Wobei: Längst hat auch die Konsumindustrie das Thema besetzt, Event-Gutscheine zählen laut Umfragen zu den beliebtesten Geschenken. Der Marktführer Jochen Schweizer soll laut FAZ 400.000 Stücke davon pro Jahr verkaufen; gemeinsam mit Mitbewerbern wie Mydays und Jollydays ist das ein Millionengeschäft. Vom Whiskey-Seminar bis zum Ritteressen gibt es dort praktisch keine Erlebnis-Box, die es nicht gibt.
Eine andere Philosophie verfolgt das Portal „Zeit statt Zeug“: Der Gründer Michael Volkmer, Chef einer Kreativagentur, möchte dazu anregen, Gegenstände durch persönliche Aktivitäten zu ersetzen, die nichts kosten und Ressourcen schonen (siehe unten). Statt einer neuen Kamera schlägt er etwa vor, zusammen alte Fotos anzusehen, Slogan: „Irgendwas kaufen ist auch keine Lösung“.

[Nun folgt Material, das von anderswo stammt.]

(* ===== verification/Prelude.v ===== *)
(** * A verification of mcrx-core, a multicast receive library

    mcrx-core receives UDP multicast and, on request, complete IP datagrams of
    multicast groups. A caller adds subscription configurations to a context,
    joins and leaves their groups, and polls the context for packets; the
    context asks the platform layer, which talks to the kernel. Around the crate
    in [src/src/] are a C interface ([src/mcrx-core-ffi/]), Python bindings
    ([src/mcrx-core-py/]), an adapter for an asynchronous runtime, a receiver
    program that writes metrics to files, and three smaller receivers.
    This library models these parts and proves what they promise.

    ** Parts of the program and files of the development

    - results, effects, integers, bytes, slices, automation: this file; the
      triples [hoare], [keeps] and the runs [run_calls]: [Hoare]
    - [std::net], [std::io], [std::time]: [Net]
    - error.rs: [Errors]; config.rs and raw/config.rs: [Config]; packet.rs and
      raw/packet.rs: [Packet]; metrics.rs: [Metrics]
    - the kernel and the system headers, as a parameter: the class [Os] of
      [Os], extended by [RawOs] (in [RawPlatform]), [AppleBpf] and
      [BpfMachine] (in the files of the same part); concrete instances on which
      every theorem with a hypothesis is exercised: [SampleOs]
    - platform/mod.rs: [Ancillary] (control messages), [SockAddr] (the bytes of
      membership requests) and [Platform] (sockets, memberships, interface
      lookup, the receive loop)
    - subscription.rs: [Subscription], and [SharedMetrics] for one subscription
      that several threads use; context.rs: [Context]; what travels through
      both and the platform layer to a caller: [Delivery]
    - the abstract register that both contexts refine, and its histories:
      [Register]; the refinements: [ContextSpec] and [RawContextSpec]
    - platform/raw.rs: [IpDatagram] (IP and Ethernet parsing), [Bpf] (the
      generated kernel filters), [AppleBpf] (BPF blocks), [RawPlatform]
      (sockets, memberships, receive loops, shared capture)
    - raw/subscription.rs and raw/context.rs: [RawContext]
    - raw/shared.rs: [Demux] (the demultiplexer), [SharedRaw] (the context),
      [SharedRawProofs] (its invariant and properties); shortcomings of the raw
      layer on concrete machines: [RawHazards]
    - strings, their parsers and their display: [Text]
    - mcrx-core-ffi/src/lib.rs: [Ffi] (the calls of one thread, polling with a
      callback) and [FfiWorker] (the background worker and the threads that
      start, stop and free it)
    - mcrx-core-py/src/lib.rs: [Python]
    - tokio_adapter.rs: [TokioAdapter]
    - jsonl.rs: [Jsonl], over a file system and a JSON library
    - the capture of process metrics in metrics.rs: [Hardware]
    - bin/common/recv_args.rs: [RecvArgs]; bin/mcrx_recv.rs: [Receiver];
      bin/mcrx_recv_meta.rs, bin/mcrx_raw_recv.rs, bin/mcrx_tokio_recv.rs:
      [Receivers]

    A struct is a record with the fields of the source under a short prefix, an
    enum an inductive type with its variants. A method on [&mut self] is an
    operation on a pair of the object and the world of the operating system;
    it returns a [Res], and the state it leaves is kept on errors too. The
    [cfg] variants of a function are branches on [target]. A HashMap is a
    [gmap], a Vec a list; [swap_remove], [Vec::insert] and [Vec::remove] panic
    out of range, as do indexing, [expect] and checked arithmetic, so that
    the theorems that calls return also say that none of these can fail.

    Two layers are connected by interfaces. [RawTransport] with
    [RawTransportLaws] is what the raw context needs of the platform layer,
    [SharedCapture] with [SharedCaptureLaws] what the shared context needs; the
    contexts are verified over every instance, and [platform_transport_laws]
    and [platform_capture_laws] discharge the laws for the crate's own layer.

    Calls nest as in the source: a call of [Ffi] runs the operation of
    [Context] under the mutex and turns its result into a status; [poll_recv] runs
    [try_recv] of [Subscription]; [Receiver.run] composes [RecvArgs], [Context],
    [Metrics], [Hardware] and [Jsonl]; [tokio_run] of [Receivers] runs [Context]
    and then [poll_recv], turn by turn of its [select!]. [FfiWorker] is a step system: a state is
    what the threads share and the program point of each thread, a schedule a
    list of moves, and one move is one access to shared memory; what a receive
    answers is chosen by the schedule. [SharedMetrics] is a second step system of
    this kind: the atomic accesses, locks and unlocks of the receive and
    snapshot methods, by any number of threads.

    ** What is shown

    - contexts (UDP, raw, shared): no sequence of calls panics, overflows or
      hangs, and identifiers, configurations, cursors, sockets, reference
      counts and queues stay consistent; lifecycle calls that fail change
      nothing; receive calls poll in rotation and serve a ready subscription;
      batches append exactly what they count, within their bound
    - from the kernel to the caller: the replies of a context, UDP or raw, are those
      of an abstract register of identifiers, configurations and states; a packet
      that it hands out belongs to a subscription that an earlier call added,
      that was joined since and neither left nor removed, and that admits it
    - subscriptions: the two-state machine, its counters, its receive path; with
      several threads no count is lost, no call deadlocks, snapshots never go
      back, and the source and time of the last packet belong together (its
      length may be of another packet)
    - the raw layer: a datagram that arrives while a packet socket is being
      opened may come from another interface; a leave on Windows, a failing raw
      subscription and a foreign datagram of a shared capture have effects
      that [RawHazards] exhibits
    - receive loops: they end, they refine the specifications [receive_run]
      and [raw_run] (skip what is foreign, stop at the first event or after 256
      skips), and what they deliver is what the configuration admits
    - parsers and filters: the IP parser accepts exactly the wire format, the
      Ethernet and BPF walks stay inside their buffers and refine declarative
      scans, the kernel filters agree with the userspace match, control
      messages round-trip, and so do source-specific membership requests, read
      at the offsets of the kernel
    - configurations: validation is equivalent to an independent description
      of the valid ones, and each error names a fault
    - metrics: deltas exist exactly for monotone snapshots, and telescope
    - shared capture: the demultiplexer refines a set of memberships; kernel
      memberships are reference counted, so a duplicate join or leave needs no
      system call; a leave withdraws the subscription from queued packets
    - the C interface: no sequence of calls, null pointers and invalid text
      included, ends with the panic status; the status agrees with the stored
      message; polling delivers what a batch call would; worker generations
      are distinct, and a worker that was stopped or replaced takes no further
      packet, disturbs no other worker and, under every schedule, makes at most
      five more moves outside of its callback, held up by no other thread for
      more than three moves of that thread. Three theorems exhibit races of
      start and stop
    - the Python bindings: no sequence of calls panics or finds the context
      borrowed; an object whose subscription was removed never refers to another
      one; attributes show the configuration that was built; both bindings read
      the same text as the same configuration; packet objects are faithful
    - the Tokio adapter: one poll answers as [try_recv], a dropped future loses
      no packet, and an example where a queued packet is never delivered
    - JSON lines: validation accepts exactly the documents of a declarative
      description, an append extends the document and changes no other file, a
      second writer is refused
    - the receiver: command lines round-trip and accepted ones are in range;
      headers and rows are what the validation demands; the two files of a run
      are valid documents, each with the rows of its own kind; the program does
      not unwind unless its interval is too long for the clock, an argument is
      not Unicode, its name is missing, or the terminal refuses a line; process
      counters are read back from [/proc]; numbers are printed to the nearest
      last digit
    - the other receivers: they run on or exit with a message; the one on Tokio
      prints the packets that its task is delivered, no more and no fewer than
      its subscription counted

    ** Bounds and fuel

    Loops of the source that are not structural run with fuel, and a theorem
    says that the fuel suffices: the receive loops with their own budget of
    256 reads ([MAX_FILTERED_DATAGRAMS_PER_RECEIVE],
    [MAX_RAW_FILTERED_READS_PER_RECV]); the macOS loop with [apple_recv_fuel],
    two steps for each of the 256 and one more; the block and control-buffer
    walks with the length of the buffer; the shared batch with one round per
    requested packet and one more. The retry of the adapter enumeration on
    Windows, whose number of rounds only the kernel bounds, has
    [adapters_fuel] = 64 rounds. Theorems that reach it assume [OsLaws] of
    [Platform]: on Windows, the kernel accepts a buffer within these rounds, and
    the control messages of [WSARecvMsg] end inside their buffer. [OsLaws] says
    nothing of the other targets ([unix_laws]), and it holds on a Windows target
    whose kernel asks for a larger buffer once ([windows_laws]). Integers are [Z] at the width of the source, lengths of Rust buffers are [nat].
    Sequences of calls are bounded by the 64-bit identifier counter, which the
    code lets overflow; sequences of moves of the worker's threads by the 64-bit
    generation counter. [poll_recv] needs fuel 2 over a runtime that reports a
    cleared descriptor as pending. The loops of [Receiver.run], [meta_run] and
    [raw_run] of [Receivers] only end with an error; their theorems hold for
    every number of rounds, that of [tokio_run] for every sequence of turns.

    ** What is not modelled

    The kernel, the offsets in the structures of the system headers, the
    control structures of raw sockets and the handle accessors are parameters
    or left out. The feature metrics is on.
    Atomic accesses of [FfiWorker] and [SharedMetrics] are sequentially
    consistent (the source uses relaxed ones for the counters; the theorems
    rest on the order of accesses to one counter and on the mutex); the waking of a
    future by the runtime is left to the events of [run_task]. The file system,
    [serde_json] and the runtime are classes with laws. So is the terminal: a line
    that it refuses makes [println!] unwind, as an argument that is not Unicode
    makes [env::args] unwind, and the theorems about whole programs say that
    they assume neither happens. The re-exports, the tests and the example are
    left out. *)

From stdpp Require Export base decidable countable list gmap strings numbers pretty.
From Stdlib Require Import Strings.Byte.
From Stdlib Require Export ZArith Lia.

Declare Scope mcrx_scope.
Delimit Scope mcrx_scope with mcrx.
Open Scope mcrx_scope.
Lemma context_delta_Some s e d :
  context_delta_since s e = Some d ↔
  context_not_before e s ∧
  d = mkCtxDelta (as_secs_f64 (cs_captured_at s - cs_captured_at e))
        (cs_total_packets_received s - cs_total_packets_received e)
        (cs_total_bytes_received s - cs_total_bytes_received e)
        (cs_total_would_block_count s - cs_total_would_block_count e)
        (cs_total_receive_errors s - cs_total_receive_errors e)
        (cs_total_join_count s - cs_total_join_count e)
        (cs_total_leave_count s - cs_total_leave_count e)
        (cs_batch_calls s - cs_batch_calls e)
        (cs_batch_packets_received s - cs_batch_packets_received e).
Proof.
  unfold context_delta_since, context_not_before, context_counters, duration_since. split.
  - intros Hd. checked_subs. simplify_eq. by repeat constructor.
  - intros [[Ht Hf] ->]. rewrite !Forall2_cons in Hf. destruct_and!.
    by rewrite !checked_sub_le by done.
Qed.

Lemma subscription_delta_Some s e d :
  subscription_delta_since s e = Some d ↔
  subscription_not_before e s ∧
  d = mkSubDelta (as_secs_f64 (ss_captured_at s - ss_captured_at e))
        (ss_packets_received s - ss_packets_received e)
        (ss_bytes_received s - ss_bytes_received e)
        (ss_would_block_count s - ss_would_block_count e)
        (ss_receive_errors s - ss_receive_errors e)
        (ss_join_count s - ss_join_count e)
        (ss_leave_count s - ss_leave_count e).
Proof.
  unfold subscription_delta_since, subscription_not_before, subscription_counters, duration_since.
  split.
  - intros Hd. checked_subs. simplify_eq. by repeat constructor.
  - intros [[Ht Hf] ->]. rewrite !Forall2_cons in Hf. destruct_and!.
    by rewrite !checked_sub_le by done.
Qed.

(** ** Properties *)

(** A context delta exists exactly when the later snapshot was not
    captured earlier and no counter moved backwards, and then every counter of
    the delta is the difference of the cumulative ones; the subscription delta
    likewise. *)
Theorem delta_since_spec (s e : ContextMetricsSnapshot) (s' e' : SubscriptionMetricsSnapshot) :
  (is_Some (context_delta_since s e) ↔ context_not_before e s) ∧
  (∀ d, context_delta_since s e = Some d →
     context_delta_counters d = zip_with Z.sub (context_counters s) (context_counters e)) ∧
  (is_Some (subscription_delta_since s' e') ↔ subscription_not_before e' s') ∧
  (∀ d, subscription_delta_since s' e' = Some d →
     subscription_delta_counters d =
       zip_with Z.sub (subscription_counters s') (subscription_counters e')).
Proof.
  split_and!.
  - unfold is_Some. setoid_rewrite context_delta_Some. naive_solver.
  - by intros d [_ ->]%context_delta_Some.
  - unfold is_Some. setoid_rewrite subscription_delta_Some. naive_solver.
  - by intros d [_ ->]%subscription_delta_Some.
Qed.

(** The sum of a counter over the deltas of a run. *)
Definition packets_of_run (l : list (option ContextMetricsDelta)) : Z :=
  foldr (λ d acc, match d with Some d => cd_packets_received d | None => 0 end + acc)%Z 0%Z l.

(** Over a sequence of snapshots in which each is not before the
    previous one, the sampler answers nothing on the first sample and a delta
    on every later one, and the packet counts of the deltas add up to the
    difference between the last and the first snapshot. *)
Theorem sampler_telescopes (first : ContextMetricsSnapshot) (l : list ContextMetricsSnapshot) :
  Sorted context_not_before (first :: l) →
  ∃ ds, sampler_run context_delta_since sampler_new (first :: l) = None :: (Some <$> ds) ∧
        length ds = length l ∧
        packets_of_run (Some <$> ds) =
          (cs_total_packets_received (default first (last l))
           - cs_total_packets_received first)%Z.
Proof.
  cbn [sampler_run sampler_sample sampler_new]. revert first.
  induction l as [|s l IH]; intros first Hs; cbn [sampler_run sampler_sample].
  - exists []. simpl. split_and!; [done..|]. lia.
  - apply Sorted_inv in Hs as [Hs Hhd]. inversion Hhd as [|? ? Hle]; subst.
    destruct (IH s Hs) as (ds & Hrun & Hlen & Hsum). injection Hrun as Hrun.
    destruct (context_delta_since s first) as [d|] eqn:Hd.
    + exists (d :: ds). cbn [fmap list_fmap]. rewrite Hrun. split_and!; [done|simpl; lia|].
      simpl. rewrite Hsum. apply context_delta_Some in Hd as [_ ->]. simpl.
      destruct (last l) as [z|] eqn:Hlast; rewrite last_cons, Hlast; simpl; lia.
    + assert (is_Some (context_delta_since s first)) as [? ?].
      { eexists. by apply context_delta_Some. }
      congruence.
Qed.
(* ===== verification/Platform.v ===== *)
(** * The UDP platform layer ([src/src/platform/mod.rs])

    Opening, adopting and configuring receive sockets, joining and leaving
    multicast groups, and the receive loop with its destination, source and
    interface filter. The [cfg] variants of a function are the branches of its
    definition on [target]. *)

From S2P Require Import Prelude Net Errors Config Packet Os SampleOs Ancillary SockAddr.

Section platform.
Context `{Os}.

Abbreviation Eff A := (Op World A).

(** [io_call.map_err(constructor)?], a [match] on the I/O result, and a call
    that cannot fail. *)
Definition io {A : Type} (f : IoError → McrxError) (m : Io World A) : Eff A := λ w,
  match m w with
  | (inl a, w') => (Ok a, w')
  | (inr e, w') => (Err (f e), w')
  end.
Definition try_io {A : Type} (m : Io World A) : Eff (A + IoError) := λ w,
  let '(r, w') := m w in (Ok r, w').
Definition call {A : Type} (m : Call World A) : Eff A := λ w,
  let '(a, w') := m w in (Ok a, w').

(** ** Membership views and interface resolution *)

Definition ipv4_membership (c : SubscriptionConfig) : Result Ipv4Membership :=
  ok_or (SubscriptionConfig.ipv4_membership c) InvalidSubscriptionAddressFamily.
Definition ipv6_membership (c : SubscriptionConfig) : Result Ipv6Membership :=
  ok_or (SubscriptionConfig.ipv6_membership c) InvalidSubscriptionAddressFamily.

Zeit schenken: Die besten Ideen
Eine Nacht im Wohnwagen: „Karl“ heißt er, der sechs Meter lange, autarke Wohnwagen mit Loft-Charakter. Er steht in den Weinbergen von Traismauer und bietet Platz für zwei Personen auf der Suche nach einem besonderen Übernachtungserlebnis. Bei Bedarf packt Hans, der Heurigenwirt, einen Picknickkorb für eine Weingartenjause. Um ca. 110 Euro via www.weinschoeller.at
Freunde-Fotoshooting vom Profi: Eine gute Alternative zu den vielen verwackelten Freundinnen-Selfies: echte Fotos vom Profi. Beim Shooting mit den Mädels verbringt man nebenbei auch endlich wieder einmal einen Nachmittag zusammen. Ab ca. 39 Euro via www.picturepeople.at
Spannung beim Action-Abenteuer: Für alle, die „Exit The Room“ mochten, gibt es nun ein noch kniffligeres Abenteuer: Bei „Crime Runners“ bekommen die Teilnehmer Aufträge eines mysteriösen Operators und durchleben eine logisch verknüpfte Geschichte. Ab ca. 22 Euro pro Person via www.crimerunners.at
Sinnvolle Alternativen zu Materiellem: Das Online-Portal „Zeit statt Zeug“ möchte dazu inspirieren, Aktivitäten statt Gegenstände zu verschenken – Waldspaziergang statt Parfum, Blumen pflanzen statt Blumenstrauß, Stricken beibringen statt Pullover. Die Gutscheine können direkt ausgefüllt und versendet werden. Via www.zeit-statt-zeug.de
Auszeit für jeden Geschmack: „Raus aufs Land“, „Genießertage“ oder „Entspannen im Schloss“ – wer einen Kurzurlaub verschenken möchte, ist beim
österreichischen Unternehmen Urlaubsbox richtig. Pro Themen-Set stehen mehrere Hotels zur Auswahl. Ab ca. 50 Euro via www.urlaubsbox.com
Gemeinsam Kunst und Kultur erleben: Es ist ein häufig gefasster Neujahrsvorsatz: Gehen wir doch öfter ins Museum! Zum Glück bieten Wiens namhafte Häuser günstige Jahresabos – etwa das Kunsthistorische Museum (44 Euro), die Albertina (60 Euro) oder das Belvedere (39 Euro).
Wien für Fortgeschrittene: Immer nur Ringstraße und Schönbrunn werden ja auch irgendwann langweilig. Für Wien-Kenner mit Sinn für Humor empfiehlt sich die (englischsprachige!) „Vienna Ugly“-Tour zu den weniger charmanten, aber häufig interessanteren Ecken der Stadt. Um 10 Euro via www.spaceandplace.at
Andere glücklich machen: Zeit zu schenken, kann auch bedeuten, die eigene Freizeit mit anderen Menschen zu verbringen, die auf Hilfe angewiesen sind. Das Projekt „Zeit schenken“ der Caritas ermöglicht jungen Menschen ab 16 Jahren, mit älteren Personen oder Menschen mit Behinderung zu lachen, zu spielen oder ihnen etwas vorzulesen. Herzerwärmend.